I don't think anyone suggested that?
what was suggested was a new request param (i suggested json.command=true|false), that would indicate when a top level JSON object should be interpreted as a set of commands, or as a single document.
if this request param exists, then a new sample configuration could be supplied (noble suggested /update/json/doc - i would suggest /update/json/docs (plural) might be better) which could have a <lst name="defaults"/> block setting json.command=true ... which would mean you could send either one doc or multiple docs to that endpoint, and they would just plain work. if you use /update or /update/json then for backcompat reasons, a top level JSON object would be interpreted as a list of commands – but you could override that with json.command=true in the request.
How about deprecating the existing approach in favor a new one that properly captures commands, single docs, and multiple docs and is clean for users?
I'm not sure i understand what you are proposing? .. there are only 3 "top level" constructs we could have in a valid JSON document: arrays, objects, and literals – if you want both top level objects / top level arrays to be interpreted as a doc / list of docs that doesn't leave much to put commands (only the most trivial command could be specified by a top level string/number primitive.

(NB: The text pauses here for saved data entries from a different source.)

Lemma try_op_spent block ov tx t :
  block.(b_timestamp) = now -> no_colon tx.(tx_from) = true -> (tx.(tx_from) = owner -> unsigned tx) ->
  Guarded ov -> spent_today (try_op block ov tx) owner t = spent_today ov owner t.
Proof.
  intros Eb Hf Hu Hg. unfold try_op. destruct (apply_op ov block tx) as [ov'|] eqn:Hop; [|done].
  destruct (decide (op_target tx = owner)) as [Et|Hne]; [|by eapply same_spent, apply_op_other].
  apply apply_op_cases in Hop as (Hw & Hop). cbn zeta in Hop. rewrite Eb in Hop. unfold op_target in Et.
  destruct (guarded_current ov Hg) as (v & _ & Ec & El & Htig & _).
  destruct Hop as [[E Hop]|[[E Hop]|[[E Hop]|[[E Hop]|[[E Hop]|(E & E' & Hop)]]]]];
    try rewrite E in Et.
  - unfold op_set in Hop. op_cases. apply store_spent.
  - rewrite !bool_decide_false in Et by done. unfold op_off in Hop. rewrite Et, Ec in Hop. cbn [ok_or result_bind] in Hop.
    rewrite unsigned_cosigned in Hop by auto. op_cases. apply store_spent.
  - unfold op_unfreeze in Hop. op_cases; apply store_spent.
  - unfold op_freeze in Hop. op_cases. apply store_spent.
  - unfold op_cancel in Hop. op_cases; [apply store_spent|].
    unfold spent_today. erewrite load_same; [done|].
    rewrite ov_get_put_u64_ne by auto with keys. apply ov_get_del_ne. auto with keys.
  - unfold op_queue in Hop. op_cases. unfold spent_today. erewrite load_same; [done|].
    rewrite ov_get_put_u64_ne by auto with keys. apply ov_get_put_ne. auto with keys.
Qed.

(** *** All the operations of a block *)
Lemma ops_guarded block txs ov t :
  block.(b_timestamp) = now ->
  Forall (fun tx => no_colon tx.(tx_from) = true /\ (tx.(tx_from) = owner -> unsigned tx)) txs ->
  Guarded ov ->
  Guarded (foldl (try_op block) ov txs) /\
  spent_today (foldl (try_op block) ov txs) owner t = spent_today ov owner t.
Proof.
  intros Eb Htx. revert ov; induction Htx as [|tx txs [Hc Hu] _ IH]; intros ov Hg; [done|].
  cbn [foldl]. destruct (IH (try_op block ov tx)) as [Hg' Hs']; [by apply try_op_guarded|].
  split; [done|]. rewrite Hs'. by apply try_op_spent.
Qed.
End Ops.
End Guard.

(** ** Counting what leaves *)

Section Count.
Context `{CryptoPrims} `{ChainPrims}.
Context `{Json Vault} `{Json Queued} `{Json Spent}.
Context `{!JsonRoundTrip Vault} `{!JsonRoundTrip Queued} `{!JsonRoundTrip Spent}.
Context `{Json SetBody} `{Json OwnerBody} `{Json CancelBody} `{Json QueueBody} `{Json EmptyBody}.
Implicit Types ov : Ov.

(** Amounts and fees are [u64]. *)
Definition tx_fits (tx : LedgerTx) : Prop := in_u64 tx.(tx_amount) /\ in_u64 tx.(fee_uegoc).

Lemma outflow_bounds tx height : tx_fits tx -> in_u64 (outflow tx height).
Proof.
  intros [Ha Hf]. unfold outflow.
  assert (0 <= (if bool_decide (FEES_V2_FROM_HEIGHT <= height)
                then FEE_ALLOWANCE_V2_UEGOC else FEE_ALLOWANCE_UEGOC)) by (by case_bool_decide).
  destruct (_ || _); machine_lia.
Qed.

Section Wallet.
Context (ov : Ov) (owner : string) (v : Vault) (now height : Z).
Context (Hv : load_vault ov owner now = Some v).

(** What a transaction counts against the limit of the wallet. *)
Definition counted_out (tx : LedgerTx) : option Z :=
  if subject tx && bool_decide (tx.(tx_from) = owner) then
    match gate v ov tx now height with
    | GateCounted n => Some n
    | _ => None
    end
  else None.

Definition counted_sum (txs : list LedgerTx) : Z := zsum (omap counted_out txs).

Lemma counted_out_bounds tx n : tx_fits tx -> counted_out tx = Some n -> in_u64 n.
Proof.
  intros Ht. unfold counted_out. destruct (_ && _); [|done].
  destruct (gate v ov tx now height) eqn:E; try done. intros [= <-].
  assert (more = outflow tx height) as ->; [|by apply outflow_bounds].
  unfold gate in E. repeat (case_match; try congruence).
Qed.

Lemma counted_sum_cons tx txs :
  counted_sum (tx :: txs) = default 0 (counted_out tx) + counted_sum txs.
Proof. unfold counted_sum. cbn [omap list_omap]. by destruct (counted_out tx). Qed.

Lemma counted_sum_nonneg txs : Forall tx_fits txs -> 0 <= counted_sum txs.
Proof.
  induction 1 as [|tx txs Ht _ IH]; [done|]. rewrite counted_sum_cons.
  destruct (counted_out tx) as [n|] eqn:E; cbn; [|lia]. apply counted_out_bounds in E; [|done].
  machine_lia.
Qed.

Definition cache_ok (cache : gmap string (option Vault)) : Prop :=
  forall o x, cache !! o = Some x -> x = load_vault ov o now.

Lemma cached_vault_ok cache o : cache_ok cache -> cached_vault cache ov o now = load_vault ov o now.
Proof. intros Hc. unfold cached_vault. destruct (cache !! o) eqn:E; [|done]. by apply Hc. Qed.

Lemma cache_ok_insert cache o : cache_ok cache -> cache_ok (<[o := load_vault ov o now]> cache).
Proof.
  intros Hc o' x. destruct (decide (o = o')) as [<-|].
  - rewrite lookup_insert_eq. by intros [= <-].
  - rewrite lookup_insert_ne by done. apply Hc.
Qed.

Lemma wrapping_small a b : 0 <= a -> 0 <= b -> a + b <= u64_max -> wrapping_add64 a b = a + b.
Proof. intros. unfold wrapping_add64. apply Z.mod_small. lia. Qed.

(** *** The judgement of a block *)

Lemma judge_yes tx p p' :
  judge ov tx p = (p', FitYes) -> p.(pl_now) = now -> p.(pl_height) = height ->
  cache_ok p.(pl_vaults) ->
  p'.(pl_now) = now /\ p'.(pl_height) = height /\ cache_ok p'.(pl_vaults) /\
  match counted_out tx with
  | Some n =>
      fits_limit v (wrapping_add64 (spent_today ov owner now) (default 0 (p.(pl_counted) !! owner))) n = true /\
      default 0 (p'.(pl_counted) !! owner) = wrapping_add64 (default 0 (p.(pl_counted) !! owner)) n
  | None => default 0 (p'.(pl_counted) !! owner) = default 0 (p.(pl_counted) !! owner)
  end /\
  (subject tx = true -> tx.(tx_from) = owner ->
   forall e b, gate v ov tx now height <> GateRefused e b).
Proof.
  unfold judge, counted_out. intros Hj En Eh Hc.
  destruct (subject tx); cbn [negb andb] in *; [|injection Hj as <-; by split_and!].
  rewrite En, Eh, cached_vault_ok in Hj by done. rewrite ?En, ?Eh in Hj.
  pose proof (cache_ok_insert p.(pl_vaults) tx.(tx_from) Hc) as Hc'.
  destruct (decide (tx.(tx_from) = owner)) as [Eo|Ho].
  - rewrite bool_decide_true by done. rewrite Eo, Hv in *. cbn [pl_height pl_counted pl_execs] in Hj.
    rewrite ?En, ?Eh in Hj.
    destruct (gate v ov tx now height) as [|n|id|e [|]] eqn:Eg; cbn [pl_counted] in Hj.
    + injection Hj as <-. by split_and!.
    + destruct (fits_limit _ _ _) eqn:Ef; [|done]. injection Hj as <-.
      split_and!; cbn; try done. by rewrite lookup_insert_eq.
    + case_bool_decide; [done|]. injection Hj as <-. by split_and!.
    + done.
    + done.
  - rewrite bool_decide_false by done.
    destruct (load_vault ov tx.(tx_from) now) as [w|] eqn:Ew; [|injection Hj as <-; by split_and!].
    cbn [pl_height pl_counted pl_execs] in Hj. rewrite ?En, ?Eh in Hj.
    destruct (gate w ov tx now height) as [|n|id|e [|]] eqn:Eg; cbn [pl_counted] in Hj; try done.
    + injection Hj as <-. by split_and!.
    + destruct (fits_limit _ _ _) eqn:Ef; [|done]. injection Hj as <-.
      split_and!; cbn; try done. by rewrite lookup_insert_ne.
    + case_bool_decide; [done|]. injection Hj as <-. by split_and!.
Qed.

Lemma fit_yes tx p p' :
  rule_active p.(pl_height) = true -> fit ov tx p = (p', FitYes) -> judge ov tx p = (p', FitYes).
Proof.
  unfold fit. intros Ha. rewrite Ha. cbn [negb]. rewrite andb_false_r.
  destruct (_ && _); [done|]. by destruct (if is_vault_op tx then _ else _).
Qed.

(** The counted amounts of a block that is accepted stay within the limit. *)
Lemma plan_all_counted txs p p' :
  rule_active height = true -> Forall tx_fits txs ->
  v.(settings).(limit) < u64_max -> in_u64 (spent_today ov owner now) ->
  plan_all ov txs p = Ok p' -> p.(pl_now) = now -> p.(pl_height) = height -> cache_ok p.(pl_vaults) ->
  let c := default 0 (p.(pl_counted) !! owner) in
  0 <= c -> c = 0 \/ spent_today ov owner now + c <= v.(settings).(limit) ->
  (c + counted_sum txs = 0 \/
   spent_today ov owner now + (c + counted_sum txs) <= v.(settings).(limit)) /\
  Forall (fun tx => subject tx = true -> tx.(tx_from) = owner ->
            forall e b, gate v ov tx now height <> GateRefused e b) txs.
Proof.
  intros Ha Htx Hl Hsp. revert p. induction Htx as [|tx txs Ht Htx IH]; intros p Hp En Eh Hc c Hc0 Hcl.
  - unfold counted_sum. cbn. rewrite Z.add_0_r. auto.
  - cbn [plan_all] in Hp. destruct (fit ov tx p) as [p1 []] eqn:Ef; try done.
    apply fit_yes in Ef; [|by rewrite Eh].
    destruct (judge_yes tx p p1 Ef En Eh Hc) as (En1 & Eh1 & Hc1 & Hcount & Hgate).
    specialize (IH p1 Hp En1 Eh1 Hc1). cbn zeta in IH. rewrite counted_sum_cons.
    pose proof (counted_sum_nonneg txs Htx) as Hnn.
    assert (Hstep : default 0 (p1.(pl_counted) !! owner) = c + default 0 (counted_out tx) /\
      0 <= default 0 (counted_out tx) /\
      (c + default 0 (counted_out tx) = 0 \/
       spent_today ov owner now + (c + default 0 (counted_out tx)) <= v.(settings).(limit))).
    { destruct (counted_out tx) as [n|] eqn:Eo; cbn; [|rewrite Hcount; fold c; split_and!; [lia|lia|]; by rewrite Z.add_0_r].
      destruct Hcount as [Hfit ->]. fold c in Hfit |- *.
      pose proof (counted_out_bounds tx n Ht Eo) as Hn. unfold in_u64 in *.
      unfold fits_limit in Hfit. rewrite wrapping_small in Hfit by lia.
      apply orb_prop in Hfit as [->%bool_decide_eq_true|Hfit%bool_decide_eq_true].
      - rewrite Z.add_0_r, wrapping_small by lia. split_and!; [lia|lia|done].
      - unfold sat_add in Hfit. rewrite wrapping_small by lia. split_and!; [lia|lia|]. right. lia. }
    destruct Hstep as (E1 & Hn0 & Hlim). rewrite E1 in IH.
    destruct IH as [IH1 IH2]; [lia|done|]. split; [|by constructor].
    rewrite Z.add_assoc. done.
Qed.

If folks feel like sending single documents should be the "default" and commands should be considered abnormal (a sentiment i generally agree with, particularly since most basic commands can already be sent as request params) then i already made a suggestion to how to move forward with that goal:
we can also change the default value of the new request param (and thus, the default behavior) in 5.0 so that by default we assume everything is a doc, and you have to send "json.command=true" if you want your top level braces to be interpreted as starting a set of commands.
Ease of use has to be all about the user's data and their questions for it, not about idiosyncrasies in API design to workaround previous approaches.
Nothing in the suggestion Noble and i coalesced towards has anything to do with "working around" the existing API – it's about ensuring that as the API evolves to be more freindly towards new users, we don't alienate existing users by breaking their shit if we don't have to, and giving them an easy way to edit their config to make their shit keep working if we change the default behavior.